Dieters following this protocol are on a low caloric diet (we’re talking 800 calories), yet their body is actually using more calories than they were prior to starting the diet. Why? Because they are burning their fat stores for calories. Their bodies must make the necessary enzymes to fully burn the ketonic bodies that are produced from fat metabolism (beta oxidation). It takes about two weeks for this to happen, and then requires careful attention to what they eat and how they engage in exercise in order to maintain this metabolic state.
Ease Up on the Exercise
Vigorous aerobic exercise during the first three weeks of a ketogenic diet is ill-advised because the increased demand for glucose can trigger gluconeogenesis, a process that causes the body to convert muscle into glucose instead of drawing the calories it needs from fat stores. To exercise vigorously during this period is to risk muscle loss, which will make it harder to lose weight in the future (and make you weaker).
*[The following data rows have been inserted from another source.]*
Lemma fetch_payment_loop_from :
  fetch_payment pid max_retries backoff server =
    let '(events, exit) := from 1 in
    match exit with
    | Finished c => (events, c)
    | FellThrough => (events, Returned (fallback_row pid))
    end.
Proof. reflexivity. Qed.


(** When the body asks for another attempt: one is left, the sleep was
    carried out, and the attempt met a request exception or a retryable
    status. *)
Lemma loop_body_continue (attempt : Z) (got : attempt_result) (seconds : Q) :
  body attempt got = Continue seconds ->
  attempt < max_retries
  /\ time_sleep seconds = None
  /\ ((exists resp, got = Responds resp /\ body_exception resp = None
                     /\ retryable (status_code resp) = true
                     /\ sleep_s backoff resp attempt = inl seconds)
      \/ (exists msg, got = Raises (RequestException msg)
                      /\ seconds = Qpower backoff attempt)).
Proof.
  unfold loop_body. intros H. destruct got as [resp|e].
  - destruct (body_exception resp) as [e|] eqn:B.
    + destruct (body_exception_cases resp e B) as [[msg ->]|[msg ->]]; discriminate.
    + destruct (retryable (status_code resp)) eqn:R; [|discriminate].
      destruct (attempt <? max_retries) eqn:A; [|discriminate]. cbn [andb] in H.
      destruct (sleep_s backoff resp attempt) as [s|e] eqn:S.
      * unfold sleep_then_continue in H. destruct (time_sleep s) eqn:T; [discriminate|].
        injection H as <-. apply Z.ltb_lt in A.
        split; [exact A|split; [exact T|]]. left. exists resp.
        repeat split; assumption.
      * destruct (sleep_s_raises backoff resp attempt e S) as [msg ->]. discriminate.
  - destruct e as [msg|msg| |msg]; try discriminate. cbn [on_exception] in H.
    destruct (attempt <? max_retries) eqn:A; [|discriminate].
    unfold sleep_then_continue in H.
    destruct (time_sleep (Qpower backoff attempt)) eqn:T; [discriminate|].
    injection H as <-. apply Z.ltb_lt in A.
    split; [exact A|split; [exact T|]]. right. exists msg. split; reflexivity.
Qed.
(** The low 32 bits of the unmasked [rotr] are the rotated bits. *)
Lemma rotr_low_bits (x n i : Z) :
  FIPS.word x -> 0 < n < 32 -> 0 <= i < 32 ->
  Z.testbit (rotr x n 32) i = Z.testbit x ((i + n) mod 32).
Proof.
  intros Hx Hn Hi. unfold rotr.
  rewrite Z.lor_spec, Z.shiftr_spec, Z.shiftl_spec by lia.
  destruct (Z.lt_ge_cases (i + n) 32) as [Hlt | Hge].
  - rewrite Z.mod_small by lia.
    rewrite (Z.testbit_neg_r x (i - (32 - n))) by lia.
    apply orb_false_r.
  - rewrite (word_high_bit x (i + n)) by (assumption || lia).
    replace ((i + n) mod 32) with (i - (32 - n)); [reflexivity |].
    apply Z.mod_unique with 1; lia.
Qed.

Lemma rotr_mod32 (x n : Z) :
  FIPS.word x -> 0 < n < 32 -> rotr x n 32 mod 2 ^ 32 = FIPS.ROTR n x.
Proof.
  intros Hx Hn. unfold rotr, FIPS.ROTR.
  apply Z.bits_inj'. intros i Hi.
  rewrite Z.testbit_mod_pow2, !Z.lor_spec, Z.testbit_mod_pow2 by lia.
  destruct (Z.ltb_spec i 32) as [Hlt | Hge]; [reflexivity |].
  rewrite andb_false_l, orb_false_r.
  symmetry. apply word_high_bit; [| exact Hge].
  apply shr_word; [exact Hx | lia].
Qed.

Lemma ROTR_word (x n : Z) : FIPS.word x -> 0 < n < 32 -> FIPS.word (FIPS.ROTR n x).
Proof. intros Hx Hn. rewrite <- rotr_mod32 by assumption. apply mod32_word. Qed.

Lemma rotr_bounds (x n : Z) :
  FIPS.word x -> 0 < n < 32 -> 0 <= rotr x n 32 < 2 ^ (64 - n).
Proof.
  intros Hx Hn. unfold rotr. pose proof Hx as Hw. unfold FIPS.word in Hx.
  assert (Hr : FIPS.word (Z.shiftr x n)) by (apply shr_word; [assumption | lia]).
  unfold FIPS.word in Hr.
  assert (Hl : 0 <= Z.shiftl x (32 - n) < 2 ^ (64 - n)).
  { rewrite Z.shiftl_mul_pow2 by lia.
    replace (64 - n) with (32 + (32 - n)) by lia.
    rewrite Z.pow_add_r by lia.
    assert (0 < 2 ^ (32 - n)) by (apply Z.pow_pos_nonneg; lia). nia. }
  assert (H32 : 2 ^ 32 <= 2 ^ (64 - n)) by (apply Z.pow_le_mono_r; lia).
  split; [apply Z.lor_nonneg; lia |].
  generalize dependent (Z.shiftl x (32 - n)). generalize dependent (Z.shiftr x n).
  intros a Ha b Hb.
  destruct (Z.eq_dec (Z.lor a b) 0) as [E | NE].
  - rewrite E. apply Z.pow_pos_nonneg; lia.
  - assert (0 <= Z.lor a b) by (apply Z.lor_nonneg; lia).
    apply Z.log2_lt_pow2; [lia |].
    rewrite Z.log2_lor by lia.
    assert (La : Z.log2 a < 64 - n).
    { destruct (Z.eq_dec a 0) as [-> | ]; [change (Z.log2 0) with 0; lia |].
      apply Z.log2_lt_pow2; lia. }
    assert (Lb : Z.log2 b < 64 - n).
    { destruct (Z.eq_dec b 0) as [-> | ]; [change (Z.log2 0) with 0; lia |].
      apply Z.log2_lt_pow2; lia. }
    lia.
Qed.

Lemma NOT_lnot (x : Z) : FIPS.word x -> FIPS.NOT x = Z.lnot x mod 2 ^ 32.
Proof.
  intros Hx. unfold FIPS.word in Hx. unfold FIPS.NOT, Z.lnot.
  apply Z.mod_unique with (-1); lia.
Qed.

Lemma ch_FIPS (x y z : Z) : FIPS.word x -> FIPS.word z -> ch x y z = FIPS.Ch x y z.
Proof.
  intros Hx Hz. unfold ch, FIPS.Ch. f_equal.
  rewrite (NOT_lnot x Hx).
  apply Z.bits_inj'. intros i Hi.
  rewrite !Z.land_spec, Z.testbit_mod_pow2 by lia.
  destruct (Z.ltb_spec i 32) as [Hlt | Hge]; [reflexivity |].
  rewrite (word_high_bit z i) by assumption.
  now rewrite !andb_false_r.
Qed.

Lemma maj_FIPS (x y z : Z) : maj x y z = FIPS.Maj x y z.
Proof. reflexivity. Qed.

Lemma summation0_mod32 (x : Z) : FIPS.word x -> summation0 x mod 2 ^ 32 = FIPS.Sum0 x.
Proof.
  intros Hx. unfold summation0, FIPS.Sum0.
  rewrite !lxor_mod32, !rotr_mod32 by (assumption || lia). reflexivity.
Qed.

Lemma summation1_mod32 (x : Z) : FIPS.word x -> summation1 x mod 2 ^ 32 = FIPS.Sum1 x.
Proof.
  intros Hx. unfold summation1, FIPS.Sum1.
  rewrite !lxor_mod32, !rotr_mod32 by (assumption || lia). reflexivity.
Qed.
For this reason most diet protocols suggest reducing exercise intensity to between one-third and one-half of what the dieter normally undertakes.
Remember, with ketogenic diets it’s not about calories in – calories out, it’s about hormones and metabolism. Dieters were fighting a hormone (Insulin) before and they can’t exercise their way out of it, the hormone always wins.
After the first three weeks dieters may reintroduce more exercise, but are advised not to get overly tired. They must take nutritional supplements (in order to avoid serious cardiac problems such as arrhythmia or tachycardia), and keep well hydrated in to stay healthy and to continue to lose weight.
For many people it is difficult to participate in their favorite sports during this dieting process. Violating the protocol can interrupt the ketogenic metabolic machine, slowing weight loss. There is also the risk of exhaustion if they exert themselves too much for too long during sport or exercise.
More Movement with a Treadmill Desk
For these reasons, adopting a treadmill desk at work will allow ketogenic dieters to continue a practice of healthy movement in their daily lives, but without elevating their heart rates into the exercise zone. Because treadmill desking typically involves walking at only 1 to 2 mph, dieters can benefit from raising their basal metabolic rate (resting heart rate) by 100-150 calories per hour, without breaking into sweaty aerobic exercise.
An additional benefit of using a treadmill desk is the increased focus and productivity that comes from working while walking. In transitioning to ketosis, dieters can experience side effects like headaches, leading to difficulty concentrating on work tasks. Strolling slowly on the treadmill desk can help to counteract these effects, keeping dieters optimally productive while achieving their health goals at the same time.
For the best chances of success with a low-carb diet, adopting a treadmill desk – or at least the middle step of a sit-to-stand desk – may be just the ticket.